The Best Historical Weather Data Site for Sports Betting

As we all know these days, data is power, to the point that it can easily be used to destroy a country or continent. That is beyond the scope of our discussion here, but what is not is the far more important discussion of where one can find the best historical weather data for sports gambling purposes. As for how weather actually affects sports handicapping, baseball is the sport where it probably matters the most which I discuss at the end of my book, but unfortunately the days of easy money in baseball totals are over as weather is mostly priced in. Fortunately there are many interesting and sometimes counter-intuitive impacts across other sports.

While there are many paid sites as well as sites that can be scraped, the best source out there I have found is completely free and legal to use and is shockingly provided by the US government. Climatic Data Online has data from weather stations all around the world, in most cases going back longer than any reasonable sports data set, and at least in the US, is of reasonable quality. This data set contains all the exciting weather information you could want, namely temperature, wind, air pressure, dew point, and precipitation.

The only real drawback of this data set is that most of the stations are at airports meaning you will often have to compromise by choosing an airport distant from the stadium. In addition, you are best off using major airports where possible, as smaller local airports or non-airports often have lower data quality. Fortunately, most stadiums are built near airports. If your historical sports data set has weather built in you may be better off using that instead, although I have found that often even when I have an in-stadium source and a nearby airport, the airport data is of higher statistical value. In addition, you can always get a weather forecast for most any airport, but you can't always get a decent stadium weather forecast.

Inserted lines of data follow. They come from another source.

Lemma missing_attribute_untranslated env name :
  translate env (missing_attribute name) = None.
Proof. reflexivity. Qed.

(** Instances of the classes the handlers name are told apart by the
    table alone: none of them is an [AttributeError], and the order of
    the clauses never decides between two of them. *)
Lemma read_timeout_translated env e :
  isinstance e requests_ReadTimeout = true ->
  translate env e = Some (wrap env ServiceResponseError e)
  /\ isinstance e AttributeError = false.
Proof.
  destruct e as [c a i]. unfold translate, isinstance. cbn [exc_type].
  intros H. destruct c; try discriminate H; split; reflexivity.
Qed.

Lemma connect_failure_translated env e :
  isinstance e urllib3_NewConnectionError = true
  \/ (isinstance e requests_ConnectionError = true
      /\ first_arg_is_protocol_error e = false) ->
  translate env e = Some (wrap env ServiceRequestError e)
  /\ isinstance e AttributeError = false.
Proof.
  destruct e as [c a i]. unfold translate, isinstance. cbn [exc_type].
  intros [H | [H Hp]].
  - destruct c; try discriminate H; split; reflexivity.
  - rewrite Hp. destruct c; try discriminate H; split; reflexivity.
Qed.

Lemma chunked_encoding_translated env e :
  isinstance e requests_ChunkedEncodingError = true ->
  translate env e = Some (wrap env IncompleteReadError e)
  /\ isinstance e AttributeError = false.
Proof.
  destruct e as [c a i]. unfold translate, isinstance. cbn [exc_type].
  intros H. destruct c; try discriminate H; split; reflexivity.
Qed.


(** ** The runs of [send] *)

Lemma partial_request_run env self req body s :
  partial_request env self req body s =
  (match repeated_keyword (leftover (kwargs s)) with
   | Some k => Raise (repeated_keyword_error k)
   | None => Return (request_arguments env self req body (kwargs s))
   end, with_kwargs s (leftover (kwargs s))).
Proof.
  unfold partial_request, bind, kwargs_pop, get_state, request_arguments,
    leftover, with_kwargs.
  cbn [kwargs opened calls trace].
  destruct (repeated_keyword _); cbn.
  - reflexivity.
  - rewrite !lookup_delete_ne by done. reflexivity.
Qed.

Lemma leftover_idemp kw : leftover (leftover kw) = leftover kw.
Proof.
  unfold leftover. apply map_eq. intros i.
  rewrite !lookup_delete. repeat case_decide; reflexivity.
Qed.

Lemma leftover_keeps_limiter kw :
  leftover kw !! "trio_limiter" = kw !! "trio_limiter".
Proof. unfold leftover. rewrite !lookup_delete_ne by done. reflexivity. Qed.

Lemma primary_dispatch_run env self req body l s :
  primary_dispatch env self req body l s =
  if has_to_thread env then
    match repeated_keyword (leftover (kwargs s)) with
    | Some k =>
        (Raise (repeated_keyword_error k), with_kwargs s (leftover (kwargs s)))
    | None =>
        let c := request_arguments env self req body (kwargs s) in
        let r := session_request self (calls s) c in
        (r, {| kwargs := leftover (kwargs s); opened := opened s;
               calls := S (calls s);
               trace := trace s ++ [EvRequest to_thread_run_sync l c r] |})
    end
  else (Raise (missing_attribute "to_thread"), s).
Proof.
  unfold primary_dispatch, bind, trio_attribute.
  destruct (has_to_thread env); [|reflexivity].
  unfold ret. rewrite partial_request_run.
  destruct (repeated_keyword _); reflexivity.
Qed.

Lemma fallback_dispatch_run env self req l s :
  fallback_dispatch env self req l s =
  if has_run_sync_in_worker_thread env then
    match repeated_keyword (leftover (kwargs s)) with
    | Some k =>
        (Raise (repeated_keyword_error k), with_kwargs s (leftover (kwargs s)))
    | None =>
        let c := request_arguments env self req (data req) (kwargs s) in
        let r := session_request self (calls s) c in
        (r, {| kwargs := leftover (kwargs s); opened := opened s;
               calls := S (calls s);
               trace := trace s ++ [EvRequest run_sync_in_worker_thread l c r] |})
    end
  else (Raise (missing_attribute "run_sync_in_worker_thread"), s).
Proof.
  unfold fallback_dispatch, bind, trio_attribute.
  destruct (has_run_sync_in_worker_thread env); [|reflexivity].
  unfold ret. rewrite partial_request_run.
  destruct (repeated_keyword _); reflexivity.
Qed.

(** Every run of [send] is one of the runs of [send_run]. *)
Lemma send_runs env self req kw :
  send_run env self req kw
    (fst (send env self req (call_frame kw)))
    (trace (snd (send env self req (call_frame kw)))).
Proof.
  unfold send, bind, try_except, open, modify, kwargs_get, call_frame.
  cbn [kwargs opened calls trace fst snd].
  rewrite primary_dispatch_run. cbn [kwargs opened calls trace fst snd].
  destruct (has_to_thread env) eqn:Hp.
  - destruct (repeated_keyword (leftover kw)) as [k|] eqn:Hk.
    + cbn. apply run_repeated_keyword; [by rewrite Hp | done].
    + cbn zeta.
      destruct (session_request self 0%nat _) as [resp|e1] eqn:Hs.
      * cbn. eapply (run_primary _ _ _ _ (Return resp)); eauto.
      * destruct (isinstance e1 AttributeError) eqn:Ha.
        -- rewrite fallback_dispatch_run. cbn [kwargs opened calls trace fst snd].
           destruct (has_run_sync_in_worker_thread env) eqn:Hl.
           ++ rewrite leftover_idemp, Hk. cbn zeta.
              destruct (session_request self 1%nat _) as [resp2|e2] eqn:Hs2.
              ** cbn.
                 eapply (run_primary_then_fallback _ _ _ _ (Raise e1) _ (Return resp2));
                   eauto.
              ** cbn [fst snd].
                 pose proof (run_primary_then_fallback env self req kw (Raise e1) _
                   (Raise e2) Hp Hk (eq_sym Hs) Ha Hl eq_refl (eq_sym Hs2)) as R.
                 cbn [surfaced] in R.
                 destruct (translate env e2); cbn; exact R.
           ++ cbn. eapply (run_primary_then_nothing _ _ _ _ (Raise e1)); eauto.
        -- pose proof (run_primary env self req kw (Raise e1) Hp Hk (eq_sym Hs) Ha)
             as R.
           cbn [surfaced] in R.
           destruct (translate env e1); cbn; exact R.
  - rewrite missing_attribute_caught.
    rewrite fallback_dispatch_run. cbn [kwargs opened calls trace fst snd].
    destruct (has_run_sync_in_worker_thread env) eqn:Hl.
    + destruct (repeated_keyword (leftover kw)) as [k|] eqn:Hk.
      * cbn. apply run_repeated_keyword; [by rewrite Hp, Hl | done].
      * cbn zeta.
        destruct (session_request self 0%nat _) as [resp2|e2] eqn:Hs2.
        -- cbn. eapply (run_fallback _ _ _ _ _ (Return resp2)); eauto.
        -- pose proof (run_fallback env self req kw _ (Raise e2) Hp Hl Hk eq_refl
             (eq_sym Hs2)) as R.
           cbn [surfaced] in R.
           destruct (translate env e2); cbn; exact R.
    + cbn. by apply run_no_primitive.
Qed.

(** An exception of a blocking call that [except AttributeError] does
    not catch is the one the outer handlers see: the call was the last
    one of the run. *)
Lemma blocking_error_surfaced env self req kw p l c e :
  In (EvRequest p l c (Raise e))
     (trace (snd (send env self req (call_frame kw)))) ->
  isinstance e AttributeError = false ->
  fst (send env self req (call_frame kw)) = surfaced env self req (Raise e).
Proof.
  intros Hin Ha.
  pose proof (send_runs env self req kw) as R.
  inversion R as [ | k | r | r | r c2 r2 | c2 r2 ];
    match goal with
    | H : _ = trace _ |- _ => rewrite <- H in Hin
    end; cbn [In] in Hin.
  - contradiction.
  - contradiction.
  - destruct Hin as [Hin|[]]. injection Hin as _ _ _ Hr. rewrite Hr. reflexivity.
  - destruct Hin as [Hin|[]]. injection Hin as _ _ _ Hr.
    match goal with H : raises_AttributeError _ = true |- _ => rewrite Hr in H; cbn [raises_AttributeError] in H end.
    congruence.
  - destruct Hin as [Hin|[Hin|[]]]; injection Hin as _ _ _ Hr.
    + match goal with H : raises_AttributeError r = true |- _ => rewrite Hr in H; cbn [raises_AttributeError] in H end.
      congruence.
    + rewrite Hr. reflexivity.
  - destruct Hin as [Hin|[]]. injection Hin as _ _ _ Hr. rewrite Hr. reflexivity.
Qed.

(** ** Translation of the failures of the blocking call *)

(** A connect timeout of [urllib3] that is no [NewConnectionError] is
    named by no handler. *)
Lemma connect_timeout_untranslated env e :
  isinstance e urllib3_ConnectTimeoutError = true ->
  isinstance e urllib3_NewConnectionError = false ->
  translate env e = None /\ isinstance e AttributeError = false.
Proof.
  destruct e as [c a i]. unfold translate, isinstance. cbn [exc_type].
  intros H H'.
  destruct c; try discriminate H; try discriminate H'; split; reflexivity.
Qed.

(** A first argument that is a read timeout of [urllib3] is no
    [ProtocolError]. *)
Lemma read_timeout_is_no_protocol_error e :
  first_arg_isinstance e urllib3_ReadTimeoutError = true ->
  first_arg_is_protocol_error e = false.
Proof.
  unfold first_arg_isinstance, first_arg_is_protocol_error.
  destruct (exc_args e) as [|a args]; [discriminate|].
  destruct a as [| | | | |[c a' i]]; try discriminate.
  unfold isinstance_obj, isinstance. cbn [exc_type].
  intros H. destruct c; try discriminate H; reflexivity.
Qed.

(** What [Kind(err, error=err)] is made of. *)
Lemma wrap_spec env kind e :
  exc_type (wrap env kind e) = kind
  /\ exc_args (wrap env kind e) = [PyStr (str env e)]
  /\ inner_exception (wrap env kind e) = Some e.
Proof. repeat split. Qed.

(** C3, as amended.  When the blocking call fails at the connection
    level and reports it as a [urllib3] [NewConnectionError] or as a
    [requests] [ConnectionError] (a [ConnectTimeout], a [ProxyError]
    and an [SSLError] are such) whose first argument is not a
    [ProtocolError], [send] raises a [ServiceRequestError] whose
    message is [str] of the error and whose inner exception is the
    error, and returns no response. *)
Theorem send_connect_failure env self req kw p l c e :
  In (EvRequest p l c (Raise e))
     (trace (snd (send env self req (call_frame kw)))) ->
  isinstance e urllib3_NewConnectionError = true
  \/ (isinstance e requests_ConnectionError = true
      /\ first_arg_is_protocol_error e = false) ->
  (exists w,
     fst (send env self req (call_frame kw)) = Raise w
     /\ exc_type w = ServiceRequestError
     /\ exc_args w = [PyStr (str env e)]
     /\ inner_exception w = Some e)
  /\ forall response,
       fst (send env self req (call_frame kw)) <> Return response.
Proof.
  intros Hin He. apply (connect_failure_translated env) in He as [Ht Ha].
  rewrite (blocking_error_surfaced _ _ _ _ _ _ _ _ Hin Ha).
  cbn [surfaced]. rewrite Ht. split; [|discriminate].
  exists (wrap env ServiceRequestError e).
  split; [reflexivity | apply wrap_spec].
Qed.

Lemma send_connect_failure_witness :
  (exists w,
     fst (send trio_current (failing_transport connection_refused) get_request
            (call_frame ∅)) = Raise w
     /\ exc_type w = ServiceRequestError
     /\ exc_args w = [PyStr (str trio_current connection_refused)]
     /\ inner_exception w = Some connection_refused)
  /\ forall response,
       fst (send trio_current (failing_transport connection_refused) get_request
              (call_frame ∅)) <> Return response.
Proof.
  apply (send_connect_failure trio_current (failing_transport connection_refused)
           get_request ∅ to_thread_run_sync PyNone
           (request_arguments trio_current (failing_transport connection_refused)
              get_request NoData ∅)).
  - vm_compute. left. reflexivity.
  - right. split; reflexivity.
Defined.

(** C3, as written, fails: a connect timeout that [urllib3] raises is a
    failure at the connection level, and [send] raises it as it is,
    which is no [ServiceRequestError]. *)
Lemma connect_timeout_not_a_request_failure :
  ~ connection_failures_become_request_failures.
Proof.
  intros H.
  destruct (H trio_current (failing_transport connect_timed_out) get_request ∅
              to_thread_run_sync PyNone
              (request_arguments trio_current
                 (failing_transport connect_timed_out) get_request NoData ∅)
              connect_timed_out) as [(w & Hw & Hk) _].
  - vm_compute. left. reflexivity.
  - reflexivity.
  - vm_compute in Hw. injection Hw as <-. discriminate Hk.
Qed.

(** So it is for every connect timeout of [urllib3] that is no
    [NewConnectionError]: no handler names it. *)
Lemma connect_timeout_passes_through env self req kw p l c e :
  In (EvRequest p l c (Raise e))
     (trace (snd (send env self req (call_frame kw)))) ->
  isinstance e urllib3_ConnectTimeoutError = true ->
  isinstance e urllib3_NewConnectionError = false ->
  fst (send env self req (call_frame kw)) = Raise e.
Proof.
  intros Hin He Hn.
  destruct (connect_timeout_untranslated env e He Hn) as [Ht Ha].
  rewrite (blocking_error_surfaced _ _ _ _ _ _ _ _ Hin Ha).
  cbn [surfaced]. rewrite Ht. reflexivity.
Qed.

There are several ways to get data off CDO but if you have good internet probably the easiest and fastest is to just download it all, then use filename scripts to get what you want. The place to get this is the archive at https://www.ncei.noaa.gov/data/global-hourly/archive/csv/ which has TAR files with the entire year's data for all stations. Each year is about 4.5 GB packed or 40-50 GB unpacked. Each archive is filled with numbered files, with each file corresponding to the year's data at the numbered station. You just unpack the numbers of the stations you want and you are good to go. If you only want a few stations, you can download them individually at https://www.ncei.noaa.gov/data/global-hourly/access/ instead. Setting up a script to only download the stations you want is probably faster, but I personally want all the data in case I handicap sports in other locations (there is a ton of international data in here as well!) in the future and the CDO site gets taken down. The Fifth Risk made it sound like private weather corps run by big Trump donors want the data taken down so they can sell it themselves and while I have no idea if the book is right, I would get it now while you still can. 

Finding the stations you want is probably the most time-consuming part of this process. There are far more airports in the US than most realize and often you will have several options near the stadium. The CDO site has a lookup feature where you can find all stations in a given country, city or state. However I think that this file from Weather Graphics is the best tool for the job. It has a list of all the stations in the CDO database. The number of the file is the concatenation of the "maslib" and "wban" columns. If you are using airports, probably the easiest way to look up the station number is to search by airport name - for example for Los Angeles, which is LAX, search for "KLAX" (US airport names begin with a K) and you will be taken to the row with the corresponding number, 72295023174.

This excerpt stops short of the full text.